● **What you have to do**
Please repeat the lines below exactly. Begin with the line containing "destruct H1 as" and go on through the line containing "intros Hst Hne.".

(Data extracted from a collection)
○ ○ ○ ○ ○ ○ ○

Definition walked (cs : list GpuNode) (s s' : Writer * list (option Recipe)) : Prop :=
  exists tops new, standing (pool s.1) s.1 s'.1 tops /\ length tops = length cs /\ s'.2 = s.2 ++ new
    /\ Forall2 (serves (made s'.1) (scratch_bytes s.1)) (concat (map postorder cs)) new
    /\ in_order (next_seq s.1) (next_seq s'.1) new.

Lemma serves_weaken nodes nodes' scratch node recipe : serves nodes scratch node recipe ->
  nodes `prefix_of` nodes' -> serves nodes' scratch node recipe.
Proof.
  intros Hs Hp. apply (Forall_impl _ _ _ Hs). intros call Hc.
  eapply addressed_weaken; [exact Hc|done|lia|by apply prefix_length].
Qed.

Lemma stand_trans base w0 w1 w2 own more : standing base w0 w1 own -> standing (pool w1) w1 w2 more ->
  standing base w0 w2 (own ++ more).
Proof.
  intros [P1 S1 G1 B1 Q1] [P2 S2 G2 B2 Q2]. constructor; [by rewrite P2, P1, app_assoc|done|by etransitivity|congruence|lia].
Qed.

Lemma walked_app cs1 cs2 s1 s2 s3 : walked cs1 s1 s2 -> walked cs2 s2 s3 -> walked (cs1 ++ cs2) s1 s3.
Proof.
  intros (t1 & n1 & H1 & L1 & E1 & F1 & O1) (t2 & n2 & H2 & L2 & E2 & F2 & O2).
  exists (t1 ++ t2), (n1 ++ n2). split; [by eapply stand_trans|]. split; [by rewrite !length_app, L1, L2|].
  split; [by rewrite E2, E1, app_assoc|]. split; [|by eapply in_order_app].
  rewrite map_app, concat_app. apply Forall2_app; [|by rewrite <- (st_bytes _ _ _ _ H1)].
  apply (Forall2_impl _ _ _ _ F1). intros node recipe Hs. eapply serves_weaken; [exact Hs|apply (st_grown _ _ _ _ H2)].
Qed.

Lemma stand_here w : sound w -> standing (pool w) w w [].
Proof. intros Hs. constructor; [by rewrite app_nil_r|done..|lia]. Qed.

Lemma in_turn_walked cs s s' :
  (forall c, c ∈ cs -> forall s s', sound s.1 -> attach_walk c s = Good s' -> walked [c] s s') ->
  sound s.1 -> in_turn (map attach_walk cs) s = Good s' -> walked cs s s'.
Proof.
  revert s. induction cs as [|c cs IH]; intros s Hc Hs Hw.
  - injection Hw as <-. exists [], []. split; [by apply stand_here|]. split; [done|].
    split; [by rewrite app_nil_r|]. by split; [apply Forall2_nil|cbn].
  - cbn in Hw. apply bind_good in Hw as (s1 & E1 & Hw).
    assert (H1 : walked [c] s s1) by (apply (Hc c); [left|done|done]).
    apply (walked_app [c] cs s s1 s' H1). apply IH; [intros c' Hin; apply Hc; by right| |done].
    destruct H1 as (t & ? & Hst & _). apply (st_sound _ _ _ _ Hst).
Qed.

Lemma reduced w0 w own : standing (pool w0) w0 w own -> own <> [] ->
  exists top, standing (pool w0) w0 (reduce (length (pool w0)) w) [top] /\ next_seq w <= next_seq (reduce (length (pool w0)) w)
    /\ made w `prefix_of` made (reduce (length (pool w0)) w).
Proof.
  intros Hst Hne. pose proof (st_pool _ _ _ _ Hst) as Hp. unfold reduce. rewrite Hp, length_app.
  replace (length (pool w0) + length own - length (pool w0)) with (length own) by lia.
  destruct (Nat.leb_spec (length own) 1) as [Hle|Hgt].
  - destruct own as [|top [|]]; [done| |cbn in Hle; lia]. by exists top.
  - rewrite drop_app_length, take_app_length.
    destruct (stand_push (pool w0) w0 w own [] own (CudfUnion false own) Hst eq_refl eq_refl eq_refl) as (H1 & _ & H3 & _).
    rewrite app_nil_r in H1, H3. exists (CudfUnion false own). split; [exact H1|]. split; [lia|].
    destruct w as [pl sq by_]. cbn [pool next_seq scratch_bytes] in *. subst pl.
    destruct (pushed (pool w0) own (CudfUnion false own) sq by_ eq_refl eq_refl (st_sound _ _ _ _ Hst)) as (_ & _ & _ & _ & ->).
    by eexists.
Qed.

Lemma attach_walk_ok node : (forall m, m ∈ descendants node -> has_branch m = true) ->
  forall s s', sound s.1 -> attach_walk node s = Good s' -> walked [node] s s'.
Proof.
  induction node as [node IH] using node_ind_children. intros Hb [w rs] [w' rs'] Hs Hw.
  unfold attach_walk in Hw. rewrite fold_node_eq in Hw. fold attach_walk in Hw. unfold walk_node in Hw. cbn [fst] in Hw.
  apply bind_good in Hw as ([w1 rs1] & E1 & Hw). apply bind_good in Hw as (inputs & E2 & Hw).
  apply bind_good in Hw as ([recipe w2] & E3 & Hw). injection Hw as <- <-.
  apply in_turn_walked in E1; [|intros c Hc; apply (IH c Hc); intros m Hm; apply Hb; rewrite descendants_eq; right;
    apply elem_of_concat; exists (descendants c); split; [by apply list_elem_of_fmap_2|done]|done].
  destruct E1 as (tops & new & Hst & Hlen & Ers & Hall & Hord). cbn [fst snd] in *.
  unfold input_schemas in E2. apply expected_good in E2.
  assert (Hhb : has_branch node = true) by (apply Hb; rewrite descendants_eq; left).
  destruct (emit_recipe_ok (pool w) w w1 tops node inputs recipe w2 Hhb E2 Hst) as (own & Hst2 & Hne & Hle & Hg & Hcalls); [|done|].
  { intros ->. by destruct (children node). }
  destruct (reduced w w2 own Hst2 Hne) as (top & Hst3 & Hle3 & Hpre). unfold mark.
  exists [top], (new ++ [recipe]). cbn [fst snd]. split; [done|]. split; [done|]. split; [by rewrite Ers, app_assoc|].
  pose proof (numbered _ (st_sound _ _ _ _ Hst3)) as Hnum. split.
  - cbn [map concat]. rewrite app_nil_r, postorder_eq. apply Forall2_app.
    + apply (Forall2_impl _ _ _ _ Hall). intros m r Hm. eapply serves_weaken; [exact Hm|by etransitivity].
    + constructor; [|constructor]. unfold serves. rewrite <- (st_bytes _ _ _ _ Hst).
      apply (Forall_impl _ _ _ Hcalls). intros call Hc. eapply addressed_weaken; [exact Hc|done|lia|lia].
  - eapply in_order_app; [exact Hord|]. exists (next_seq w2). split; [done|]. split; [|done].
    by eapply addressed_seqs.
Qed.

(** A walk that ends leaves one node, the root. *)
Lemma attach_leaves_a_root root scratch w recorded : (forall m, m ∈ descendants root -> has_branch m = true) ->
  attach_walk root (with_join_scratch scratch, []) = Good (w, recorded) ->
  exists top, pool w = [top] /\ sound w
    /\ Forall2 (serves (wire_order top) scratch) (postorder root) recorded /\ in_order 0 (next_seq w) recorded.
Proof.
  intros Hb Hw. destruct (attach_walk_ok root Hb (with_join_scratch scratch, []) (w, recorded)
    (Build_sound (with_join_scratch scratch) eq_refl (Forall_nil_2 _)) Hw)
    as (tops & new & Hst & Hlen & Hrs & Hall & Hord). cbn [fst snd] in *.
  destruct tops as [|top [|]]; [discriminate Hlen| |discriminate Hlen]. pose proof (st_pool _ _ _ _ Hst) as Hp. cbn in Hp.
  exists top. split; [done|]. split; [apply (st_sound _ _ _ _ Hst)|]. subst recorded. split; [|exact Hord].
  cbn in Hall. rewrite app_nil_r in Hall. unfold made in Hall. rewrite Hp in Hall. cbn in Hall. by rewrite app_nil_r in Hall.
Qed.

Lemma attach_inv root scratch rp : attach_recipes root scratch = Good rp ->
  exists w, attach_walk root (with_join_scratch scratch, []) = Good (w, recipes rp) /\ pool w = [buffer rp]
    /\ next_seq w = wire_nodes rp /\ rp_join_scratch_bytes rp = scratch.
Proof.
  unfold attach_recipes. intros Hr. apply bind_good in Hr as ([w recorded] & Hw & Hr).
  apply bind_good in Hr as ([bytes count] & Hf & Hr). injection Hr as <-. exists w. cbn.
  unfold writer_finish in Hf. destruct (pool w) as [|top [|]]; try discriminate Hf. cbn in Hf. by injection Hf as <- <-.
Qed.

Lemma checks_out verify rp : verify (buffer rp) = Ok () ->
  Forall (fun m => known m = true) (wire_order (buffer rp)) ->
  (forall i recipe call seq k, recipe_of rp i = Some recipe -> call ∈ recipe -> target call = Some (seq, k) ->
     exists m, wire_order (buffer rp) !! seq = Some m /\ node_type m = wire_kind k) ->
  check_seq_kinds verify rp = Ok ().
Proof.
  intros Hv Hk Hc. unfold check_seq_kinds. rewrite Hv. cbn [map_err mbind result_bind]. apply for_each_ok. intros i _.
  destruct (recipe_of rp i) as [recipe|] eqn:Er; [|done]. apply for_each_ok. intros call Hcall.
  destruct (target call) as [[seq k]|] eqn:Et; [|done]. rewrite (node_at_order _ seq Hk). cbn [mbind result_bind].
  destruct (Hc i recipe call seq k Er Hcall Et) as (m & -> & Hm). by rewrite Hm, bool_decide_eq_true_2.
Qed.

○ ○ ○ ○ ○ ○ ○

● **Expected answer**
    destruct H1 as (t & ? & Hst & _). apply (st_sound _ _ _ _ Hst).
Qed.

Lemma reduced w0 w own : standing (pool w0) w0 w own -> own <> [] ->
  exists top, standing (pool w0) w0 (reduce (length (pool w0)) w) [top] /\ next_seq w <= next_seq (reduce (length (pool w0)) w)
    /\ made w `prefix_of` made (reduce (length (pool w0)) w).
Proof.
  intros Hst Hne. pose proof (st_pool _ _ _ _ Hst) as Hp. unfold reduce. rewrite Hp, length_app.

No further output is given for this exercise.